(* ===== verification/MemoryEnd2End.v ===== *)
(** * The in-memory database under the end-to-end suite
    (src/end2end, src/adapters/dalgo2memory)

    The in-memory database, with any engine that keeps the contract of engines,
    is an adapter that implements a map of records; on concrete data it passes
    the whole suite, queries included. *)

From Stdlib Require Import String.
From stdpp Require Import base gmap sets list strings.
From S2P Require Import Prelude StableSort GoValues GoTypes GoMaps GoStrings GoJSON RecordKey DalQuery DalString DalReader.
From S2P Require Import RecordsetColumns RecordsetRows MemoryRows MemoryQuery MemoryUpdate MemoryEngine MemorySession MemorySessionLaws.
From S2P Require Import MemorySchema MemoryExamples MemoryPivot MemoryRecordset End2End.

Local Open Scope string_scope.
Local Open Scope nat_scope.
Local Open Scope list_scope.

Section MemoryAdapter.
Context `{GoFmt, RecordKeys, GoJSON, Decoders}.
Context {E R : Type} `{!StorageEngine E} `{!EngineModel E R} `{!EngineLaws E R}.
Context (objects : key_objects) (cfg : config (E:=E)).
Context (NewKeyWithID : string → string → key) (random_string_key : nat → res mem_error value).

Notation state := (state (E:=E)).

(** Transactions are sessions under the database's lock: nothing is rolled
    back, and the error of the worker is the error of the transaction. *)
Definition memory_begin (readwrite : bool) (message : string) (s : state) : state * option mem_error :=
  (mkState (db_collections s)
     (if readwrite then Some (mkTx (db_noReadsAfterWritesInTransaction cfg) false) else None), None).
Definition memory_unwind (readwrite : bool) (s : state) : state := mkState (db_collections s) None.
Definition memory_end (readwrite : bool) (err : option mem_error) (s : state) : state * option mem_error :=
  (memory_unwind readwrite s, err).

Definition memory_db : DB (W := state) (Err := mem_error) (RS := recordsReader result_record) (QS := columnarReader) (Row := option columnarRow) := {|
  db_begin := memory_begin;
  db_end := memory_end;
  db_unwind := memory_unwind;
  db_Exists := Exists cfg;
  db_Get := Get cfg;
  tx_GetMulti := GetMulti cfg;
  tx_Insert k data := mdo _ <- Insert objects cfg random_string_key k data (mkInsertOptions None false); mret tt;
  tx_SetMulti := SetMulti cfg;
  tx_UpdateMulti := UpdateMulti cfg;
  tx_Delete := Delete cfg;
  tx_DeleteMulti := DeleteMulti cfg;
  tx_ExecuteQueryToRecordsReader q :=
    mdo records <- ExecuteQueryToRecordsReader cfg NewKeyWithID (StructuredQuery q);
    mret (NewRecordsReader (Some records));
  tx_ExecuteQueryToRecordsetReader q := ExecuteQueryToRecordsetReader cfg NewKeyWithID background (StructuredQuery q) [];
  db_records := slice_reader;
  db_recordset := columnar_reader;
  RowsCount r := rs_rowsCount (cr_rs r);
|}.

(** These are the transactions of MemorySession. *)
Lemma memory_transactions {A} (f : M state A) (s : state) : txState s = None →
  (let '(s1, r) := f (memory_begin true "" s).1 in (memory_unwind true s1, r)) = RunReadwriteTransaction cfg f s ∧
  (let '(s1, r) := f (memory_begin false "" s).1 in (memory_unwind false s1, r)) = RunReadonlyTransaction f s.
Proof. intros Hs. unfold memory_unwind, RunReadwriteTransaction, RunReadonlyTransaction. rewrite Hs. done. Qed.

(** ** It implements a map of records *)

Section Contract.
Context (Hnew : fresh_engines cfg) (string_methods : ∀ s, method_String (vstr s) = None).
Context (keys : ∀ c i, Collection (NewKeyWithID c i) = c ∧ key_ID (NewKeyWithID c i) = vstr i ∧ Parent (NewKeyWithID c i) = None).
Context (defined : ∀ c, c ∈ test_collections → guardCollection cfg c = Ret tt).

Definition engine0 (c : string) : E := new_engine cfg c.

(** A stored record of test data: its document, which the engine keeps, is the
    object of the two fields, and is read back. *)
Definition is_doc (c : string) (r : R) (d : string * Z) : Prop :=
  ∃ b, document (engine0 c) r = Ret b ∧
    unmarshal_map b = Some (Some [("IntegerProp", vfloat (float_of_Z d.2)); ("StringProp", vstr d.1)]) ∧
    Unmarshal_into b (TestData "" 0) = Ret (TestData d.1 d.2).

(** Test data is encoded to such records, from the struct and from the map of
    an update. *)
Context (codec_struct : ∀ c d, c ∈ test_collections → sample d →
  ∃ r, encode (engine0 c) (TestData d.1 d.2) = Ret r ∧ is_doc c r d).
Context (codec_map : ∀ c d, c ∈ test_collections → sample d →
  ∃ r, encode (engine0 c) (VMap any_map_type "string"
      (Some [("IntegerProp", vfloat (float_of_Z d.2)); ("StringProp", vstr d.1)])) = Ret r ∧ is_doc c r d).
Context (codec_updates : ∀ c s, c ∈ test_collections →
  check_updates (engine0 c) [mkUpdate "StringProp" [] (Some (vstr s))] = Ret tt).

Definition same_codec (e e' : E) : Prop :=
  encode e' = encode e ∧ document e' = document e ∧ check_updates e' = check_updates e.

Definition shows (c : string) (o : option (R * option key)) (v : option (option (string * Z))) : Prop :=
  match v with
  | None => o = None
  | Some None => is_Some o
  | Some (Some d) => sample d ∧ ∃ r, o = Some r ∧ is_doc c r.1 d
  end.

Record memory_models (mode : option bool) (s : state) (m : gmap (string * string) (option (string * Z))) : Prop := {
  mm_good : good s;
  mm_codec c : same_codec (engine0 c) (engine_of cfg s c);
  mm_tx : match mode with Some true => is_Some (txState s) | _ => txState s = None end;
  mm_records p : test_place p → shows p.1 (stored cfg s p.1 p.2) (m !! p);
}.

Lemma keyID_at p : keyID (key_at NewKeyWithID p) = p.2.
Proof.
  destruct (keys p.1 p.2) as (_ & Hid & Hp). unfold keyID, key_at. rewrite Hp, Hid. by apply sprint_string.
Qed.

Lemma Collection_at p : Collection (key_at NewKeyWithID p) = p.1.
Proof. apply keys. Qed.

(** Reads leave what the state stands for. *)
Lemma models_same mode s s' m :
  memory_models mode s m → good s' → txState s' = txState s → (∀ c, engine_of cfg s' c = engine_of cfg s c) →
  memory_models mode s' m.
Proof.
  intros [] Hg Htx He. split; [done| | |].
  - intros c. by rewrite He.
  - by rewrite Htx.
  - intros p Hp. unfold stored. rewrite He. by apply mm_records0.
Qed.

(** A change of one record. *)
Lemma models_change mode s m p (f : E → res mem_error E) e' v (mm : gmap string (R * option key)) :
  memory_models mode s m → test_place p →
  f (engine_of cfg s p.1) = Ret e' → now_holds (engine_of cfg s p.1) e' mm →
  (∀ id, id ≠ p.2 → mm !! id = contents (engine_of cfg s p.1) !! id) → shows p.1 (mm !! p.2) v →
  ∃ s', change cfg p.1 f s = (s', Ret tt) ∧ memory_models mode s' (partial_alter (λ _, v) p m).
Proof.
  intros Hs Hp Hf (Hok & Hc & Henc & Hdoc & Hchk) Hother Hv. destruct Hs.
  destruct (change_run cfg s p.1 f) as (s' & _ & Htx & Hrun). rewrite Hf in Hrun. destruct Hrun as (Hrun & Hgood & Heng).
  exists s'. split; [done|]. split.
  - by apply Hgood.
  - intros c. rewrite Heng. destruct (decide (c = p.1)) as [->|]; [|apply mm_codec0].
    destruct (mm_codec0 p.1) as (E1 & E2 & E3). unfold same_codec. by rewrite Henc, Hdoc, Hchk.
  - by rewrite Htx.
  - intros q Hq. unfold stored. rewrite Heng. destruct (decide (q = p)) as [->|Hne].
    + by rewrite decide_True, Hc, lookup_partial_alter_eq.
    + rewrite lookup_partial_alter_ne by done. destruct (decide (q.1 = p.1)) as [E1|]; [|by apply mm_records0].
      rewrite Hc, Hother, <- E1; [by apply mm_records0|]. intros E2. apply Hne. destruct p, q. simpl in *. congruence.
Qed.

Lemma models_mark s m : memory_models (Some true) s m → ∃ s', markWrite s = (s', Ret tt) ∧ memory_models (Some true) s' m.
Proof.
  intros []. eexists. split; [done|]. split; [done|done| |done]. simpl. by apply fmap_is_Some.
Qed.

Lemma engine_ok_of mode s m c : memory_models mode s m → engine_ok (engine_of cfg s c).
Proof. intros []. by apply good_engine. Qed.

Lemma save_models mode s m p d overwrite :
  memory_models mode s m → test_place p → sample d → overwrite = true ∨ m !! p = None →
  ∃ s', save cfg (key_at NewKeyWithID p) (TestData d.1 d.2) overwrite s = (s', Ret tt) ∧
    memory_models mode s' (<[p := Some d]> m).
Proof.
  intros Hs Hp Hd Hor. destruct (codec_struct p.1 d Hp Hd) as (r & Henc & Hdoc).
  destruct (mm_codec _ _ _ Hs p.1) as (E1 & _). rewrite <- E1 in Henc.
  unfold save, mbind, mlift. rewrite Collection_at, defined, keyID_at by done.
  pose proof (store_spec (engine_of cfg s p.1) p.2 (key_at NewKeyWithID p) (TestData d.1 d.2) overwrite (engine_ok_of _ _ _ _ Hs)) as Hst.
  rewrite Henc in Hst. destruct Hst as (e' & Hst & Hholds).
  { destruct Hor as [->|Hm]; [by left|right]. pose proof (mm_records _ _ _ Hs p Hp) as Hsh. by rewrite Hm in Hsh. }
  eapply (models_change mode s m p _ e' (Some (Some d))); [done|done|exact Hst|exact Hholds| |].
  - intros id Hid. by rewrite lookup_insert_ne.
  - rewrite lookup_insert_eq. split; [done|]. eexists. split; [done|]. exact Hdoc.
Qed.

Lemma Set_models s m p d : memory_models (Some true) s m → test_place p → sample d →
  ∃ s', Set_ cfg (key_at NewKeyWithID p) (TestData d.1 d.2) s = (s', Ret tt) ∧ memory_models (Some true) s' (<[p := Some d]> m).
Proof.
  intros Hs Hp Hd. destruct (save_models _ s m p d true Hs Hp Hd) as (s1 & E1 & Hs1); [by left|].
  destruct (models_mark s1 _ Hs1) as (s2 & E2 & Hs2). exists s2. unfold Set_, mbind. by rewrite E1, E2.
Qed.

**Exercise goal:** Return exactly, and only, the lines from the start of the listing through the line with "Definition memory_unwind (readwrite".

**Result of this exercise:**
(* ===== verification/MemoryEnd2End.v ===== *)
(** * The in-memory database under the end-to-end suite
    (src/end2end, src/adapters/dalgo2memory)

    The in-memory database, with any engine that keeps the contract of engines,
    is an adapter that implements a map of records; on concrete data it passes
    the whole suite, queries included. *)

From Stdlib Require Import String.
From stdpp Require Import base gmap sets list strings.
From S2P Require Import Prelude StableSort GoValues GoTypes GoMaps GoStrings GoJSON RecordKey DalQuery DalString DalReader.
From S2P Require Import RecordsetColumns RecordsetRows MemoryRows MemoryQuery MemoryUpdate MemoryEngine MemorySession MemorySessionLaws.
From S2P Require Import MemorySchema MemoryExamples MemoryPivot MemoryRecordset End2End.

Local Open Scope string_scope.
Local Open Scope nat_scope.
Local Open Scope list_scope.

Section MemoryAdapter.
Context `{GoFmt, RecordKeys, GoJSON, Decoders}.
Context {E R : Type} `{!StorageEngine E} `{!EngineModel E R} `{!EngineLaws E R}.
Context (objects : key_objects) (cfg : config (E:=E)).
Context (NewKeyWithID : string → string → key) (random_string_key : nat → res mem_error value).

Notation state := (state (E:=E)).

(** Transactions are sessions under the database's lock: nothing is rolled
    back, and the error of the worker is the error of the transaction. *)
Definition memory_begin (readwrite : bool) (message : string) (s : state) : state * option mem_error :=
  (mkState (db_collections s)
     (if readwrite then Some (mkTx (db_noReadsAfterWritesInTransaction cfg) false) else None), None).
Definition memory_unwind (readwrite : bool) (s : state) : state := mkState (db_collections s) None.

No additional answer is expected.